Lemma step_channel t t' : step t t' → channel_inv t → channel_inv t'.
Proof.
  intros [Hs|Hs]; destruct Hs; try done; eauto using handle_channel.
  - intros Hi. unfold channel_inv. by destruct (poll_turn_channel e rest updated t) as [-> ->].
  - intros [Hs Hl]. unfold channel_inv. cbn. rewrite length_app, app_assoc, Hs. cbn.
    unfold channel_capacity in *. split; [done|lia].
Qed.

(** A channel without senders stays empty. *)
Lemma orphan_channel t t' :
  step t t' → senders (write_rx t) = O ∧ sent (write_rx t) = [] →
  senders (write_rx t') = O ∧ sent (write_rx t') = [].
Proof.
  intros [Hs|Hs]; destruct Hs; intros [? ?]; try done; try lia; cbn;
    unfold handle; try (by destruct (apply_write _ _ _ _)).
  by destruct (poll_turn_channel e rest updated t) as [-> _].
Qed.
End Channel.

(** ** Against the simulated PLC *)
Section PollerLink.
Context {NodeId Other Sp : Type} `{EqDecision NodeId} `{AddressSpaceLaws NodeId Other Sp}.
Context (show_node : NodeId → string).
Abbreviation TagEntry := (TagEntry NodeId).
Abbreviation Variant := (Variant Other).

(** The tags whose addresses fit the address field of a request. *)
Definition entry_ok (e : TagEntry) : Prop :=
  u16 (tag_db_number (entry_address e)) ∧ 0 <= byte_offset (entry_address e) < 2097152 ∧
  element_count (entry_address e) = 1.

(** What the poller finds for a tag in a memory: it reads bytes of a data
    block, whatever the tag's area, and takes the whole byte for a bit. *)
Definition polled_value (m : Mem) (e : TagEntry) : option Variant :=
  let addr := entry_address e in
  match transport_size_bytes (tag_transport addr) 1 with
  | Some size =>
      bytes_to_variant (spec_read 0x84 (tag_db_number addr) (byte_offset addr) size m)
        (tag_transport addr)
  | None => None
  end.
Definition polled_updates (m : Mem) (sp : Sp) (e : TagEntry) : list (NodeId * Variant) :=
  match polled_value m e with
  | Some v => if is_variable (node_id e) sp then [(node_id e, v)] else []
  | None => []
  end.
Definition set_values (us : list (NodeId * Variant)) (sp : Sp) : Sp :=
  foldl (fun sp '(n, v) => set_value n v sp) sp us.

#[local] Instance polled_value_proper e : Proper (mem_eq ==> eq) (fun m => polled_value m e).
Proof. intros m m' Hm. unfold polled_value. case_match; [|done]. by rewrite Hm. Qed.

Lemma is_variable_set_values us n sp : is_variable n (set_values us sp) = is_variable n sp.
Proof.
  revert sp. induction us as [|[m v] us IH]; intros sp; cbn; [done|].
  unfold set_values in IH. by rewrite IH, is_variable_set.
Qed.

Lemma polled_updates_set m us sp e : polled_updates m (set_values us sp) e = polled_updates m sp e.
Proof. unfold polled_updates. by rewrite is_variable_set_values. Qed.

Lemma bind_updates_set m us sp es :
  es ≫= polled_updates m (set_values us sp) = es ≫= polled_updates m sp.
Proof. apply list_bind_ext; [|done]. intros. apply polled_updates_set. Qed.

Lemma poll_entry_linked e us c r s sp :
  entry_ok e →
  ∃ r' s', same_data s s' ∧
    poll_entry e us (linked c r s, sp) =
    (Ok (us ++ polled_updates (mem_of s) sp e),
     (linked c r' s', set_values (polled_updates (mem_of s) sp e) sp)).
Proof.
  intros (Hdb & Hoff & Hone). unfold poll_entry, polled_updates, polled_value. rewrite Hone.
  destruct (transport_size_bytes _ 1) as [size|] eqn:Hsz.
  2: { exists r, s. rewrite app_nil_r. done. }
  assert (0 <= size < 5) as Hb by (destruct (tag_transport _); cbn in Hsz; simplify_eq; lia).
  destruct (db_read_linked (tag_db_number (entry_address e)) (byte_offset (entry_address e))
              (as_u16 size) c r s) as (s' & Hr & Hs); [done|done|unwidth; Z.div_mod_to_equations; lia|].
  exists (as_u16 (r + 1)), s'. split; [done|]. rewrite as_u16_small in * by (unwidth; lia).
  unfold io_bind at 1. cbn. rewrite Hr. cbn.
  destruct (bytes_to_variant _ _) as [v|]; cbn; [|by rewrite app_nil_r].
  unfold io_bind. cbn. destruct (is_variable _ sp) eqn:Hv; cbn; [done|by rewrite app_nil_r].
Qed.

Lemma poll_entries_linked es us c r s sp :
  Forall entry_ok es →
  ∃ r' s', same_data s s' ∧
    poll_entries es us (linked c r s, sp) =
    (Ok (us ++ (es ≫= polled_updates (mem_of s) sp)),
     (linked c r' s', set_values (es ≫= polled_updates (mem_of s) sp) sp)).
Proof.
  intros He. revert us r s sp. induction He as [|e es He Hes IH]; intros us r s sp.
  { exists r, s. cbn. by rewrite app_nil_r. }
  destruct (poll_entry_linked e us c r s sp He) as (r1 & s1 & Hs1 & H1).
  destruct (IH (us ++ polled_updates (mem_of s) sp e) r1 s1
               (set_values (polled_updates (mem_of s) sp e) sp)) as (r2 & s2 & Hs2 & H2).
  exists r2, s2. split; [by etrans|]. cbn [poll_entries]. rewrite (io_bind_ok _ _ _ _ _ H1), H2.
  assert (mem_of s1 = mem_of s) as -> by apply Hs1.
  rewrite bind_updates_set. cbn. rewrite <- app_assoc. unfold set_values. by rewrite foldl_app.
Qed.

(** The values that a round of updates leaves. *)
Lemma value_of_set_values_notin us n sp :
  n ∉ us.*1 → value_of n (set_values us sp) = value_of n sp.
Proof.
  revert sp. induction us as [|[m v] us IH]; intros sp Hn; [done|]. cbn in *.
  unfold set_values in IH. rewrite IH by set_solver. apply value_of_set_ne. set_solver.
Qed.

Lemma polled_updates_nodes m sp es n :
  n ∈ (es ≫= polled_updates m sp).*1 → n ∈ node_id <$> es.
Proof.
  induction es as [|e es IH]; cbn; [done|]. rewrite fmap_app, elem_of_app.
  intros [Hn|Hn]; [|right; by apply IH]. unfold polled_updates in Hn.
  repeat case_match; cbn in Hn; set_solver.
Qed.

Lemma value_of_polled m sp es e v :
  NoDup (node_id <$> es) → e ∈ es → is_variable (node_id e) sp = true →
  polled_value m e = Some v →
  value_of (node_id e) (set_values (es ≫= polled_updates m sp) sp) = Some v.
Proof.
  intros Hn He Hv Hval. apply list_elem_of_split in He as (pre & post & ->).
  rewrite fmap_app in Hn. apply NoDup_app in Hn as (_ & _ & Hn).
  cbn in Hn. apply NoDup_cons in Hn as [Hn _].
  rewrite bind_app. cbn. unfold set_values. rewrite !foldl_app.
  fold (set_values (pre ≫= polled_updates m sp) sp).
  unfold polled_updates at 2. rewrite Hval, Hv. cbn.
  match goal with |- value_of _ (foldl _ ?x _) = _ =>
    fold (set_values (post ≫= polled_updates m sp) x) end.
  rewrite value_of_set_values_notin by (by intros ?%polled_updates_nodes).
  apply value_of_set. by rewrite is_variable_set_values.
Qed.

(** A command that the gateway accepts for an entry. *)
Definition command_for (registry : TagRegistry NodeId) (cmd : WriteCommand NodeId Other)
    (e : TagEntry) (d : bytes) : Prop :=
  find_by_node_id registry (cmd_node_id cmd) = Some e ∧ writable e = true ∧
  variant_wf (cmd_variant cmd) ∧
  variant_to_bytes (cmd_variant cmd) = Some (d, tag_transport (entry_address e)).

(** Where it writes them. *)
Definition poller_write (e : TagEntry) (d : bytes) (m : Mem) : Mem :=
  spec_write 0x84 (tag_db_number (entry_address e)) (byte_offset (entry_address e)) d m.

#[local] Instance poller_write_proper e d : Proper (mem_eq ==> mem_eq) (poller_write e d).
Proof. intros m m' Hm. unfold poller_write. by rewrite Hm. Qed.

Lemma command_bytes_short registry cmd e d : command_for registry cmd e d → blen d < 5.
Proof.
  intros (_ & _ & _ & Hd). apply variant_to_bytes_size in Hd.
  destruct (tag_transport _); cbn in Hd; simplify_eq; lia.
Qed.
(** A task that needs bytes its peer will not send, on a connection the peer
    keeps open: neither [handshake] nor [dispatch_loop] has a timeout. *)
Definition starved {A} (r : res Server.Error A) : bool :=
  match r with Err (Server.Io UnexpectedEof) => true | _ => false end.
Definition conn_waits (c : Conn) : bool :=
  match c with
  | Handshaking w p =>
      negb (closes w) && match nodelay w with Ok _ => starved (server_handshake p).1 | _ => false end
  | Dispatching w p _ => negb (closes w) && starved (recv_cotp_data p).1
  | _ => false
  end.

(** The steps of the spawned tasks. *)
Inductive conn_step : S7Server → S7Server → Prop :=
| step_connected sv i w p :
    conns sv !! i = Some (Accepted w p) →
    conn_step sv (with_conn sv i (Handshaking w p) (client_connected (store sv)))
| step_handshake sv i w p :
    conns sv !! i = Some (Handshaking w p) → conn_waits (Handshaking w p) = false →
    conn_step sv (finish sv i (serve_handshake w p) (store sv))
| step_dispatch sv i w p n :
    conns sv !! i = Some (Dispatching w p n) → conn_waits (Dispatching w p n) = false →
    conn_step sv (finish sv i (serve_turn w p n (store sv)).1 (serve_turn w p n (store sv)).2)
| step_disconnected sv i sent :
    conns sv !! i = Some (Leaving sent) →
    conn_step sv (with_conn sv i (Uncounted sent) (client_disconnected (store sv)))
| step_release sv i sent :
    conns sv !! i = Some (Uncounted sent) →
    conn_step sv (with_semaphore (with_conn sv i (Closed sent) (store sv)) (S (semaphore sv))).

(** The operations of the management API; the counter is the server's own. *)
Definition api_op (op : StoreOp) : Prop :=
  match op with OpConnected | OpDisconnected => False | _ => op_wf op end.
==============================
**Task to complete**
Write out exactly the lines above from the line with "Lemma poll_entry_linked e" through the line with "assert (0 <= size", both of them included, and leave out all other lines.

**Answer to the problem**
Lemma poll_entry_linked e us c r s sp :
  entry_ok e →
  ∃ r' s', same_data s s' ∧
    poll_entry e us (linked c r s, sp) =
    (Ok (us ++ polled_updates (mem_of s) sp e),
     (linked c r' s', set_values (polled_updates (mem_of s) sp e) sp)).
Proof.
  intros (Hdb & Hoff & Hone). unfold poll_entry, polled_updates, polled_value. rewrite Hone.
  destruct (transport_size_bytes _ 1) as [size|] eqn:Hsz.
  2: { exists r, s. rewrite app_nil_r. done. }
  assert (0 <= size < 5) as Hb by (destruct (tag_transport _); cbn in Hsz; simplify_eq; lia).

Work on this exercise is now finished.